## DIRECTIONS
Somewhere below, one line contains "intros Ho Ho'. destruct o as [[u" and a later line contains "(pre (i <| in_claude". Output those two lines and everything between them exactly, and nothing else.

## RECORDS FOR THIS TASK
Lemma as_bytes_nonzero s : scalars s -> 0%N ∉ s -> 0%N ∉ as_bytes s.
Proof.
  intros Hs H0. unfold as_bytes. rewrite list_elem_of_bind. intros (c & Hb & Hc).
  eapply utf8_char_nonzero; [| |exact Hb]; [by intros ->|]. unfold scalars in Hs. rewrite Forall_forall in Hs. by apply Hs.
Qed.

Definition text_ok (s : str) : Prop := scalars s /\ 0%N ∉ s.

Lemma terminated_inj ts ts' : Forall text_ok ts -> Forall text_ok ts' ->
  (ts ≫= fun t => as_bytes t ++ [0%N]) = (ts' ≫= fun t => as_bytes t ++ [0%N]) -> ts = ts'.
Proof.
  intros H. revert ts'. induction H as [|t ts [Ht1 Ht2] _ IH]; intros [|t' ts'] H' Heq; [done| | |].
  - rewrite bind_cons in Heq. symmetry in Heq. by apply app_eq_nil in Heq as [[_ ?]%app_eq_nil _].
  - rewrite bind_cons in Heq. by apply app_eq_nil in Heq as [[_ ?]%app_eq_nil _].
  - apply Forall_cons_1 in H' as [[Ht1' Ht2'] H']. rewrite !bind_cons, <- !app_assoc in Heq.
    change ([0%N] ++ ?x) with (0%N :: x) in Heq. apply app_sep_inj_l in Heq as [Hb Heq]; [|by apply as_bytes_nonzero..].
    apply as_bytes_inj in Hb as ->; [|done..]. f_equal. by apply IH.
Qed.

Definition version_text (o : option (list N)) : Prop := forall v, o = Some v -> scalars v /\ v <> [].

Lemma opt_bytes_inj o o' : version_text o -> version_text o' -> opt_bytes o = opt_bytes o' -> o = o'.
Proof.
  intros Ho Ho'. destruct o as [v|], o' as [v'|]; simpl; [| | |done].
  - destruct (Ho v eq_refl) as [? _], (Ho' v' eq_refl) as [? _]. intros Heq. by rewrite (as_bytes_inj v v').
  - destruct (Ho v eq_refl) as [_ Hv]. destruct v as [|c v]; [done|]. unfold as_bytes. rewrite bind_cons.
    intros [H _]%app_eq_nil. by apply utf8_char_nonempty in H.
  - destruct (Ho' v' eq_refl) as [_ Hv]. destruct v' as [|c v]; [done|]. unfold as_bytes. rewrite bind_cons.
    intros H. symmetry in H. apply app_eq_nil in H as [H _]. by apply utf8_char_nonempty in H.
Qed.

#[local] Tactic Notation "heads" integer(n) hyp(H) := do n apply app_inv_head in H.

Definition ids_ok (o : option RemoteUserIdUpdate) : Prop :=
  forall u, o = Some u -> (up_uid u < 2 ^ 32)%N /\ (up_gid u < 2 ^ 32)%N.

Lemma id_bytes_inj o o' : ids_ok o -> ids_ok o' -> id_bytes o = id_bytes o' -> o = o'.
Proof.
  intros Ho Ho'. destruct o as [[u g]|], o' as [[u' g']|]; unfold id_bytes; cbn [up_uid up_gid app]; [|done..].
  destruct (Ho _ eq_refl) as [Hu Hg], (Ho' _ eq_refl) as [Hu' Hg']. cbn in *. intros H.
  apply (app_inv_head [1%N]) in H. apply app_inj_1 in H as [H1 H2]; [|done].
  apply (f_equal from_le_bytes) in H1, H2. rewrite !from_to_le_bytes in H1, H2 by done. by subst.
Qed.

(** No single change is missed: if two inputs differ in only one part (the base image, the
    clone mode, the path, the user, its numbers, one of the versions, the mount targets, the
    prompt, the devcontainer or the names of variables), different texts are hashed. *)
Theorem prepared_tag_sensitive version_info i :
  let pre := prepared_preimage version_info in
  (forall b b', scalars b -> scalars b' -> pre (i <| in_base_image := b |>) = pre (i <| in_base_image := b' |>) -> b = b') /\
  (forall m m', pre (i <| in_workspace_clone := m |>) = pre (i <| in_workspace_clone := m' |>) -> m = m') /\
  (forall p p', scalars p -> scalars p' -> pre (i <| in_repo_path := p |>) = pre (i <| in_repo_path := p' |>) -> p = p') /\
  (forall u u', scalars u -> scalars u' -> pre (i <| in_user := u |>) = pre (i <| in_user := u' |>) -> u = u') /\
  (forall u u', ids_ok u -> ids_ok u' -> pre (i <| in_user_id_update := u |>) = pre (i <| in_user_id_update := u' |>) -> u = u') /\
  (forall v v', version_text v -> version_text v' ->
     (pre (i <| in_claude := v |>) = pre (i <| in_claude := v' |>) -> v = v') /\
     (pre (i <| in_pi := v |>) = pre (i <| in_pi := v' |>) -> v = v') /\
     (pre (i <| in_codex := v |>) = pre (i <| in_codex := v' |>) -> v = v') /\
     (pre (i <| in_grok := v |>) = pre (i <| in_grok := v' |>) -> v = v') /\
     (pre (i <| in_description_file := v |>) = pre (i <| in_description_file := v' |>) -> v = v')) /\
  (forall ts ts', Forall text_ok ts -> Forall text_ok ts' ->
     (pre (i <| in_mount_targets := ts |>) = pre (i <| in_mount_targets := ts' |>) -> ts = ts') /\
     (pre (i <| in_container_env_keys := ts |>) = pre (i <| in_container_env_keys := ts' |>) -> ts = ts')) /\
  (forall b b', pre (i <| in_inject_system_prompt := b |>) = pre (i <| in_inject_system_prompt := b' |>) -> b = b') /\
  (forall j j', scalars j -> scalars j' -> pre (i <| in_devcontainer_json := j |>) = pre (i <| in_devcontainer_json := j' |>) -> j = j').
Proof.
  intros pre. unfold pre, prepared_preimage. split_and!.
  - intros b b' Hb Hb' H. apply app_inv_tail in H. by apply as_bytes_inj.
  - intros m m' H. heads 3 H. apply app_inv_tail in H. by destruct m, m'.
  - intros p p' Hp Hp' H. heads 6 H. apply app_inv_tail in H. by apply as_bytes_inj.
  - intros u u' Hu Hu' H. heads 7 H. apply app_inv_tail in H. by apply as_bytes_inj.
  - intros u u' Hu Hu' H. heads 8 H. apply app_inv_tail in H. by apply id_bytes_inj.
  - intros v v' Hv Hv'. split_and!; intros H.
    + heads 9 H. apply app_inv_tail in H. by apply opt_bytes_inj.
    + heads 10 H. apply app_inv_tail in H. by apply opt_bytes_inj.
    + heads 13 H. apply app_inv_tail in H. by apply opt_bytes_inj.
    + heads 17 H. apply app_inv_tail in H. by apply opt_bytes_inj.
    + heads 22 H. apply app_inv_tail in H. by apply opt_bytes_inj.
  - intros ts ts' Hts Hts'. split; intros H.
    + heads 19 H. apply app_inv_tail in H. by apply terminated_inj.
    + heads 24 H. by apply terminated_inj.
  - intros b b' H. heads 21 H. apply app_inv_tail in H. by destruct b, b'.
  - intros j j' Hj Hj' H. heads 23 H. apply app_inv_tail in H. by apply as_bytes_inj.
Qed.

(** ** Node.js *)

Lemma parse_part_show n : (n <= Z.to_N u64_max)%N -> parse_part (Some (show n)) = Some n.
Proof.
  intros Hn. unfold parse_part. cbn [fmap option_fmap option_map mbind option_bind].
  pose proof (show_digits n) as Hd. destruct (show_head n) as (c & r & Hs & _).
  assert (trim_start_by (fun c => negb (is_ascii_digit c)) (show n) = show n) as ->.
  { rewrite Hs in *. apply Forall_cons_1 in Hd as [Hc _]. cbn. by rewrite Hc. }
  rewrite trim_end_by_id.
  - rewrite bool_decide_false by (by rewrite Hs). by apply parse_uint_show.
  - intros x r' Hx. rewrite Hx in Hd. apply Forall_app in Hd as [_ [Hx' _]%Forall_cons_1]. by rewrite Hx'.
Qed.

Lemma version_ge_lex a1 a2 a3 b1 b2 b3 : version_ge (a1, a2, a3) (b1, b2, b3) = true <->
  (b1 < a1 \/ b1 = a1 /\ (b2 < a2 \/ b2 = a2 /\ b3 <= a3))%N.
Proof. unfold version_ge. repeat case_bool_decide; split; intros Hx; try done; lia. Qed.

Lemma show_no c n : is_ascii_digit c = false -> c ∉ show n.
Proof.
  intros Hc Hin. pose proof (show_digits n) as H. rewrite Forall_forall in H. apply H in Hin. congruence.
Qed.

Lemma digit_not_whitespace c : is_ascii_digit c = true -> is_whitespace c = false.
Proof.
  unfold is_ascii_digit, is_whitespace, in_range. intros [H1%bool_decide_eq_true H2%bool_decide_eq_true]%andb_true_iff.
  rewrite !orb_false_iff, !andb_false_iff, !bool_decide_eq_false. split_and!; [right; lia| |left; lia].
  rewrite !elem_of_cons, elem_of_nil. lia.
Qed.

(** A Node.js that prints [vX.Y.Z] is accepted exactly when its version is at least the
    required one, compared number by number. *)
Theorem node_version_spec a b c min1 min2 min3 :
  (a <= Z.to_N u64_max)%N -> (b <= Z.to_N u64_max)%N -> (c <= Z.to_N u64_max)%N ->
  node_version_at_least (lit "v" ++ join [c_dot] [show a; show b; show c] ++ [c_nl]) (min1, min2, min3) = true <->
  (min1 < a \/ min1 = a /\ (min2 < b \/ min2 = b /\ min3 <= c))%N.
Proof.
  intros Ha Hb Hc. unfold node_version_at_least.
  assert (trim (lit "v" ++ join [c_dot] [show a; show b; show c] ++ [c_nl]) = lit "v" ++ join [c_dot] [show a; show b; show c]) as ->.
  { unfold trim. change (lit "v") with [c_v]. set (body := join _ _).
    change (trim_start_by is_whitespace ([c_v] ++ body ++ [c_nl])) with ((c_v :: body) ++ [c_nl]).
    unfold trim_end_by. rewrite reverse_app. change (reverse [c_nl] ++ ?x) with (c_nl :: x).
    cbn [trim_start_by]. change (is_whitespace c_nl) with true. cbv iota.
    change (reverse (trim_start_by is_whitespace (reverse (c_v :: body)))) with (trim_end_by is_whitespace (c_v :: body)).
    apply trim_end_by_id. intros x r Hx.
    destruct (show_head c) as (hc & rc & Hs & _).
    assert (exists y r', show c = r' ++ [y]) as (y & r' & Hy).
    { destruct (show c) as [|? ? _] using rev_ind; [done|]. by eexists _, _. }
    assert (c_v :: body = (c_v :: show a ++ [c_dot] ++ show b ++ [c_dot] ++ r') ++ [y]) as Hbody.
    { unfold body. cbn [join]. rewrite Hy. cbn [app]. f_equal. by rewrite <- app_assoc, <- app_comm_cons, <- app_assoc. }
    change (c_v :: body = r ++ [x]) in Hx. rewrite Hbody in Hx. apply app_inj_tail in Hx as [_ <-].
    pose proof (show_digits c) as Hd. rewrite Hy in Hd. apply Forall_app in Hd as [_ [Hd _]%Forall_cons_1].
    by apply digit_not_whitespace. }
  assert (trim_start_matches c_v (lit "v" ++ join [c_dot] [show a; show b; show c]) = join [c_dot] [show a; show b; show c]) as ->.
  { change (lit "v") with [c_v]. unfold trim_start_matches. cbn [app trim_start_by]. change (is_char c_v c_v) with true. cbv iota.
    destruct (show_head a) as (h & r & Hs & _). pose proof (show_digits a) as Hd. rewrite Hs in *. apply Forall_cons_1 in Hd as [Hd _].
    cbn [join app trim_start_by]. destruct (is_char c_v h) eqn:E; [|done]. apply bool_decide_eq_true in E as ->. done. }
  rewrite split_join; [|done|repeat constructor; apply show_no; reflexivity].
  cbn [lookup list_lookup]. rewrite !parse_part_show by done. cbn [default Datatypes.id]. apply version_ge_lex.
Qed.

## SOLUTION BELOW
  intros Ho Ho'. destruct o as [[u g]|], o' as [[u' g']|]; unfold id_bytes; cbn [up_uid up_gid app]; [|done..].
  destruct (Ho _ eq_refl) as [Hu Hg], (Ho' _ eq_refl) as [Hu' Hg']. cbn in *. intros H.
  apply (app_inv_head [1%N]) in H. apply app_inj_1 in H as [H1 H2]; [|done].
  apply (f_equal from_le_bytes) in H1, H2. rewrite !from_to_le_bytes in H1, H2 by done. by subst.
Qed.

(** No single change is missed: if two inputs differ in only one part (the base image, the
    clone mode, the path, the user, its numbers, one of the versions, the mount targets, the
    prompt, the devcontainer or the names of variables), different texts are hashed. *)
Theorem prepared_tag_sensitive version_info i :
  let pre := prepared_preimage version_info in
  (forall b b', scalars b -> scalars b' -> pre (i <| in_base_image := b |>) = pre (i <| in_base_image := b' |>) -> b = b') /\
  (forall m m', pre (i <| in_workspace_clone := m |>) = pre (i <| in_workspace_clone := m' |>) -> m = m') /\
  (forall p p', scalars p -> scalars p' -> pre (i <| in_repo_path := p |>) = pre (i <| in_repo_path := p' |>) -> p = p') /\
  (forall u u', scalars u -> scalars u' -> pre (i <| in_user := u |>) = pre (i <| in_user := u' |>) -> u = u') /\
  (forall u u', ids_ok u -> ids_ok u' -> pre (i <| in_user_id_update := u |>) = pre (i <| in_user_id_update := u' |>) -> u = u') /\
  (forall v v', version_text v -> version_text v' ->
     (pre (i <| in_claude := v |>) = pre (i <| in_claude := v' |>) -> v = v') /\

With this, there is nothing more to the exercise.